The fuel vapor breather circuit also comprises means for collecting fuel vapors in the fuel tank and, in particular, a fuel vapor filter, commonly referred to as a “canister”, which is conventionally an active-carbon filter and which is interposed between the fuel tank and the vapor purge line. It therefore allows fuel vapors emanating from the tank to be collected, particularly when the engine is not running.
The filter is also connected to an air intake so that when the engine is running, a depression in the feed line causes air to circulate through the filter and purge the fuel vapors it contains, removing them toward the engine.
However, in certain vehicles such as hybrid motor vehicles equipped with a combustion engine and an electric motor, the combustion engine running time may be short and not long enough to purge the gasoline vapors stored in the filter. In order to prevent the fuel vapors from escaping from the fuel tank and thus filling the filter, it is known practice to position, on a line connecting the tank to the filter, a valve referred to as the tank isolation valve. This line can be opened or closed selectively in order to allow or prevent the circulation of fluid in the line, and notably to prevent vapors from leaving the tank.

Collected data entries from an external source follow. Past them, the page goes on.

(** * BitNet accelerator offload driver: a shallow embedding and its properties

    The development follows the C sources of the DE10-Nano BitNet software:
    - [bitnet_test/bitnet_test_common.h]: weight codec, reference model
    - [test_bitnet.c]: the minimal test program (same [pack_weights])
    - [bitmamba_fpga/bitnet_fpga.h]: the tiling driver [fpga_bitlinear] and
      the activation quantizer [rms_norm_int8]
    - [mnist/mnist_inference.c]: arg-max, image preprocessing, exit codes

    C integers are mathematical integers ([Z]) with the wrap-around of each
    fixed-width type written out; C arrays are lists read and written by
    index; the register bank and the DDR3 window are finite maps from word
    index to 32-bit word; a C [float] is an IEEE 754 binary32 value
    ([SpecFloat] at precision 24). *)

From Stdlib Require Import ZArith Lia List Bool.
From Stdlib Require Floats.SpecFloat.
From stdpp Require Import base tactics option list numbers strings gmap.

Local Open Scope Z_scope.

(** ** Fixed-width integers *)

Module CInt.

Definition to_uint32 (z : Z) : Z := z mod 2 ^ 32.
Definition to_int32 (z : Z) : Z := (z + 2 ^ 31) mod 2 ^ 32 - 2 ^ 31.
Definition to_uint8 (z : Z) : Z := z mod 2 ^ 8.
Definition to_int8 (z : Z) : Z := (z + 2 ^ 7) mod 2 ^ 8 - 2 ^ 7.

The fuel tank is therefore dimensioned to withstand a higher pressure than in vehicles that do not have such an isolation valve. The pressure in the fuel tank is measured by a dedicated sensor positioned in the tank.
Now, because the components such as the fuel vapor filter, the isolation valve, and the in-tank pressure sensor have the role of limiting the emission of fuel vapors to the environment, and therefore the pollution emitted by the vehicle, these components are subject to specific legal requirements, and notably to a permanent check that they are operating correctly.
Certain checks on the in-tank pressure sensor already exist, namely an electrical diagnosis and a verification that the pressure value measured by the sensor does not lie outside of a plausible range of values. Nevertheless, there is not at this stage any verification as to the consistency of the sensor measurement, which makes it possible to determine an anomaly in this measurement if this measurement does not extend outside of a plausible range. For example, anomalies such as a sensor drift error or a blocking of the sensor value cannot be detected.